In situ time-resolved fluorescence spectroscopy in the frequency domain in capillary electrochromatography.

In situ time-resolved fluorescence spectroscopy for capillary electrochromatography (CEC) is described in the frequency domain. Fluorescence decay of the solute molecules is collected directly in the packed stationary phase of the CEC capillary. The fluorescence lifetime profile of the solute molecules reveals the microenvironments they experience in the C18 chromatographic interface. A quartz flow cell and experimental optimization of the signal-to-noise ratio are described that enable the collection of high-quality decay data and subsequent calculation of fluorescence lifetime profiles of the solute molecules.

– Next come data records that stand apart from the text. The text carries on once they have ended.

(** X6: what [with(field, value)] leaves alone.  MONTH_OF_YEAR keeps the
    year and YEAR keeps the month; YEAR_OF_ERA, given a year-of-era of at
    least 1, keeps the month and the era; ERA keeps the month and the
    year-of-era. *)
Theorem withFieldValue_keeps (this r : YearMonth) (v : Z) :
  (_withFieldValue this MONTH_OF_YEAR v = Ok r -> year r = year this) /\
  (_withFieldValue this YEAR v = Ok r -> monthValue r = monthValue this) /\
  (1 <= v -> _withFieldValue this YEAR_OF_ERA v = Ok r ->
   monthValue r = monthValue this /\ getLong r ERA = getLong this ERA) /\
  (_withFieldValue this ERA v = Ok r ->
   monthValue r = monthValue this /\
   getLong r YEAR_OF_ERA = getLong this YEAR_OF_ERA).
Proof.
  unfold _withFieldValue.
  split; [|split; [|split]].
  - destruct (ChronoField_checkValidValue MONTH_OF_YEAR v); [|discriminate].
    cbn [bind]. rewrite withMonth_value. intros H. invert_ok. reflexivity.
  - destruct (ChronoField_checkValidValue YEAR v); [|discriminate].
    cbn [bind]. rewrite withYear_value. intros H. invert_ok. reflexivity.
  - intros Hv. destruct (ChronoField_checkValidValue YEAR_OF_ERA v); [|discriminate].
    cbn [bind]. rewrite withYear_value. intros H. invert_ok.
    split; [reflexivity|]. cbn [getLong _year]. f_equal. case_ifs; lia.
  - destruct (ChronoField_checkValidValue ERA v); [|discriminate].
    cbn [bind getLong].
    destruct ((if _year this <? 1 then 0 else 1) =? v).
    + intros [= <-]. split; reflexivity.
    + rewrite withYear_value. intros H. invert_ok.
      split; [reflexivity|]. cbn [_year]. f_equal. case_ifs; lia.
Qed.
(** C3. The output-type criterion is true for every technique filed under
    Discover, Define or Design, whatever the requirement selects; for a
    technique filed under Develop or Deliver it is the lenient-intersection
    rule between [output_type] and [output_types]. *)
Theorem output_type_criterion (req : Requirement) (tech : TechniqueDetail) :
  (stage tech ∈ ["Discover"; "Define"; "Design"] ->
   outputTypeMatch req tech = true)
  /\ (stage tech ∈ ["Develop"; "Deliver"] ->
      outputTypeMatch req tech
      = doArraysIntersect (output_type req) (output_types tech)
      /\ (outputTypeMatch req tech = true
          <-> lenientIntersection (tags (output_type req))
                                  (tags (output_types tech)))).
Proof.
  unfold outputTypeMatch, isEarlyStage. split.
  - intros Hs. fold earlyStages in Hs. apply includes_true in Hs.
    by rewrite Hs.
  - intros Hs.
    assert (includes earlyStages (stage tech) = false) as ->.
    { rewrite !elem_of_cons, elem_of_nil in Hs.
      destruct Hs as [->|[->|[]]]; reflexivity. }
    simpl. split; [done | apply doArraysIntersect_lenient].
Qed.

(** The two output-type examples of the specification: the early-stage
    technique passes on disjoint output types, the late-stage one does
    not. *)
Lemma output_type_criterion_examples :
  outputTypeMatch kioskRequirement discoverMobile = true
  /\ outputTypeMatch desktopRequirement deliverMobile = false.
Proof.
  split.
  - destruct (output_type_criterion kioskRequirement discoverMobile)
      as [Hearly _].
    apply Hearly. list_member.
  - assert (stage deliverMobile ∈ ["Develop"; "Deliver"]) as Hs
        by list_member.
    destruct (output_type_criterion desktopRequirement deliverMobile)
      as [_ Hlate].
    destruct (Hlate Hs) as [-> _]. reflexivity.
Defined.

(** C8. The user context is "existing" when [existing_users] is true and
    "new" otherwise, unset included; the user-base criterion holds exactly
    when the technique has no [user_base] or its [user_base] contains the
    user context. *)
Theorem user_base_criterion (req : Requirement) (tech : TechniqueDetail) :
  (existing_users req = Some true -> userContext req = "existing")
  /\ (existing_users req <> Some true -> userContext req = "new")
  /\ (userBaseMatch req tech = true
      <-> user_base tech = None
          \/ exists ub, user_base tech = Some ub /\ userContext req ∈ ub).
Proof.
  split; [|split]; [| |apply userBaseMatch_true]; unfold userContext.
  - by intros ->.
  - by destruct (existing_users req) as [[]|].
Qed.

Lemma user_base_criterion_unset :
  userContext noSelection = "new"
  /\ userContext scenarioRequirement = "new".
Proof.
  split.
  - by apply (user_base_criterion noSelection userInterviews).
  - by apply (user_base_criterion scenarioRequirement userInterviews).
Defined.

(** C9. A technique whose [user_base] is present and empty fails the
    user-base criterion for every requirement, so visiting it never changes
    the result and the result is the one of the catalog without it;
    whereas a technique whose outcomes, device types or output types are
    present and empty always passes the criterion in question. *)
Theorem empty_user_base_excluded (req : Requirement) (tech : TechniqueDetail) :
  user_base tech = Some [] ->
  userBaseMatch req tech = false
  /\ (forall recs : Recommendations, visit req recs tech = Normal recs)
  /\ (forall before after : list TechniqueDetail,
        getFilteredTechniques (before ++ tech :: after) (Some req)
        = getFilteredTechniques (before ++ after) (Some req))
  /\ (forall other : TechniqueDetail,
        (outcomes other = Some [] -> outcomeMatch req other = true)
        /\ (device_types other = Some [] -> deviceTypeMatch req other = true)
        /\ (output_types other = Some [] -> outputTypeMatch req other = true)).
Proof.
  intros Hub.
  assert (userBaseMatch req tech = false) as Hm
      by (unfold userBaseMatch; by rewrite Hub).
  assert (forall recs : Recommendations, visit req recs tech = Normal recs)
    as Hv.
  { intros recs. apply visit_rejected. unfold allCriteria.
    rewrite Hm. apply andb_false_r. }
  split; [done|]. split; [done|]. split.
  - intros before after. unfold getFilteredTechniques. f_equal.
    generalize initialRecommendations.
    induction before as [|x before IH]; intros recs; simpl.
    + by rewrite Hv.
    + destruct (visit req recs x); simpl; [apply IH | done].
  - intros other.
    unfold outcomeMatch, deviceTypeMatch, outputTypeMatch.
    repeat split; intros ->; rewrite doArraysIntersect_empty_tech;
      [done | done | apply orb_true_r].
Qed.

Lemma empty_user_base_excluded_witness :
  userBaseMatch noSelection emptyUserBase = false
  /\ getFilteredTechniques [emptyUserBase] (Some noSelection)
     = Normal initialRecommendations.
Proof.
  destruct (empty_user_base_excluded noSelection emptyUserBase eq_refl)
    as [Hm [_ [Hcat _]]].
  split; [exact Hm|]. exact (Hcat [] []).
Defined.

(** *** Comparison without regard to case *)

Lemma lowerAscii_capital (c : ascii) :
  isCapital c -> lowerAscii c = ascii_of_nat (nat_of_ascii c + 32).
Proof.
  intros [H1 H2]. unfold lowerAscii.
  apply Nat.leb_le in H1, H2. by rewrite H1, H2.
Qed.

Lemma lowerAscii_other (c : ascii) : ~ isCapital c -> lowerAscii c = c.
Proof.
  intros Hc. unfold lowerAscii.
  destruct (Nat.leb 65 (nat_of_ascii c)) eqn:H1; [|done].
  destruct (Nat.leb (nat_of_ascii c) 90) eqn:H2; [|done].
  exfalso. apply Hc. split; by apply Nat.leb_le.
Qed.

Lemma isCapital_dec (c : ascii) : isCapital c \/ ~ isCapital c.
Proof. unfold isCapital. lia. Qed.

Lemma ascii_of_code (c : ascii) (n : nat) :
  nat_of_ascii c = n -> c = ascii_of_nat n.
Proof. intros <-. by rewrite ascii_nat_embedding. Qed.

Lemma lowerAscii_eq_iff (c d : ascii) :
  lowerAscii c = lowerAscii d <-> caseVariants c d.
Proof.
  unfold caseVariants.
  pose proof (nat_ascii_bounded c) as Hbc.
  pose proof (nat_ascii_bounded d) as Hbd.
  destruct (isCapital_dec c) as [Hc|Hc], (isCapital_dec d) as [Hd|Hd];
    rewrite ?(lowerAscii_capital _ Hc), ?(lowerAscii_capital _ Hd),
      ?(lowerAscii_other _ Hc), ?(lowerAscii_other _ Hd).
  - split.
    + intros H. apply (f_equal nat_of_ascii) in H.
      unfold isCapital in *.
      rewrite !nat_ascii_embedding in H by lia. left.
      rewrite <- (ascii_nat_embedding c), <- (ascii_nat_embedding d).
      f_equal. lia.
    + unfold isCapital in *. intros [->|[[_ H]|[_ H]]]; [done | lia | lia].
  - split.
    + intros <-. right. left. split; [done|].
      unfold isCapital in *. rewrite nat_ascii_embedding; lia.
    + intros [->|[[_ H]|[H _]]]; [done | | done].
      symmetry. by apply ascii_of_code.
  - split.
    + intros ->. right. right. split; [done|].
      unfold isCapital in *. rewrite nat_ascii_embedding; lia.
    + intros [->|[[H _]|[_ H]]]; [done | done |].
      by apply ascii_of_code.
  - split; [by left|]. by intros [->|[[H _]|[H _]]].
Qed.

Lemma toLowerCase_eq_iff (a : string) :
  forall b, toLowerCase a = toLowerCase b <-> equalIgnoringCase a b.
Proof.
  induction a as [|c a IH]; intros [|d b]; simpl; try done.
  rewrite <- IH, <- lowerAscii_eq_iff. split.
  - intros H. by injection H.
  - by intros [-> ->].
Qed.

(** C7. For a project type that is unset or a non-empty string, the
    project-type criterion holds exactly when [project_type] is unset or
    [project_types] contains a value equal to it up to the case of the
    letters; a technique with [project_types = ["New"]] matches
    [project_type = "new"]. The strings are ASCII, as the values new, old,
    New and Old are. *)
Theorem project_type_criterion (req : Requirement) (tech : TechniqueDetail) :
  project_type req <> Some "" ->
  (forall p, project_type req = Some p -> asciiString p) ->
  (forall pType, pType ∈ project_types tech -> asciiString pType) ->
  (projectTypeMatch req tech = true
   <-> project_type req = None
       \/ exists p pType,
            project_type req = Some p /\ pType ∈ project_types tech
            /\ equalIgnoringCase pType p)
  /\ (project_types tech = ["New"] -> project_type req = Some "new" ->
      projectTypeMatch req tech = true).
Proof.
  intros Hset _ _. unfold projectTypeMatch. split.
  - destruct (project_type req) as [p|]; simpl; [|tauto].
    destruct (String.eqb p "") eqn:Hp; simpl.
    + apply String.eqb_eq in Hp. by subst p.
    + rewrite some_true. split.
      * intros [pType [Hin Heq]]. apply String.eqb_eq in Heq.
        right. exists p, pType. by rewrite <- toLowerCase_eq_iff.
      * intros [H|[p' [pType [H [Hin Heq]]]]]; [done|].
        injection H as <-. exists pType. split; [done|].
        by apply String.eqb_eq, toLowerCase_eq_iff.
  - by intros -> ->.
Qed.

The distribution of pyrene (PY), 1-pyrenemethanol (PY-MeOH), and 1-pyrenebutanol (PY-BuOH) into the C18 stationary phase and the solute-C18 phase interactions are probed, under separation conditions for CEC. All three molecules display a Gaussian distribution of lifetimes, consistent with an ensemble of heterogeneous microenvironments in the C18 stationary phase. The least polar molecule PY diffuses deeply into and interacts extensively with the C18 phase, experiencing high hydrophobicity and significant heterogeneity of microenvironments. The retention order of PY-MeOH, PY-BuOH, and PY in CEC is determined by their interactions with the stationary phase, revealed by their fluorescence lifetime distributions.